Zero time. What of the time in which we we are not making or attending to music proper? From the slightest ceasura, in which Carlos Kleiber took time to smile, acknowledging music made more than well. Or South Indian musicians who stop in the middle of a piece to clear a throat or to retune only to begin again as if completely uninterrupted? Or the time before, after, and between movements of a work; restless and essential time when music is not being made but pondered, anticipated, contemplated; time that resists counting like a breath held; not counted but potential understood as an upbeat to metrical time to come?

I'm out of time.

3 comments:

Marc Chan said...
This comment has been removed by the author.
Marc Chan said...

Daniel,

Beautiful post. Lately, I've been thinking alot about the idea of caesura (and as always, slow motion), not only in music, but in film and dance as well, so it's doubly pleasurable reading what you have to say.

Interestingly enough, there's a parallel post on a literature/ philosophy/ ecology blog that I read with its own take on the temporal nature/ function of slowness and the pause. Thought you might be interested.

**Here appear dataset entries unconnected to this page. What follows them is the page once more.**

(** * xdb: the process-execution engine, embedded in Rocq

    A shallow embedding of the parts of the xdb server that the written
    specification makes promises about:

    - [engine/backoff.go]: the retry policy ([GetNextBackoff]);
    - [engine/api_engine_sql_impl.go]: [StartProcess] of the API engine and the
      retry path of the immediate-task processor ([checkRetry]);
    - [extensions/postgres/transactional.go]: the SQL statements of a
      transaction, read as functions on tables;
    - [persistence/sql]: [ProcessWaitUntilExecution], [CompleteWaitUntilExecution],
      [CompleteExecuteExecution] and the row helpers they share.

    Conventions.  Go integers are [Z] with the wrap-around of their width written
    out where the code computes with them; [float64] is Rocq's binary64
    [float]; a table is the list of its rows in insertion order; a Go map is a
    [gmap]; a pointer that may be nil is an [option].  Serialized blobs (JSON
    columns) are kept as the values they encode.  The database is a
    deterministic in-memory store: a statement fails only through a modelled
    constraint (primary key, missing row, row count), never through the
    driver. *)

From Stdlib Require Import ZArith QArith Qround Qminmax Bool Floats Sorted.
From stdpp Require Import base option gmap strings list.

Local Open Scope Z_scope.

(** ** Go values *)

(** Two's-complement wrap-around of a [w]-bit signed integer. *)
Definition wrap (w : Z) (z : Z) : Z := (z + 2 ^ (w - 1)) mod 2 ^ w - 2 ^ (w - 1).
Definition int32 (z : Z) : Z := wrap 32 z.
Definition int64 (z : Z) : Z := wrap 64 z.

http://ecologywithoutnature.blogspot.com/2008/07/hurry-slowly.html

Marc

James Ross said...

Yes, a lovely, ruminative, positively rubato post. It's so much simpler to notate metered music. And to interpret metered music. Rhythm can be counted. How do you count unrhythm? Music tied to notation tends to be measured, metered. A middle ground is the pulsed, but not metered (in the sense of regular and periodic ryhthmic groupings), jor section of alap.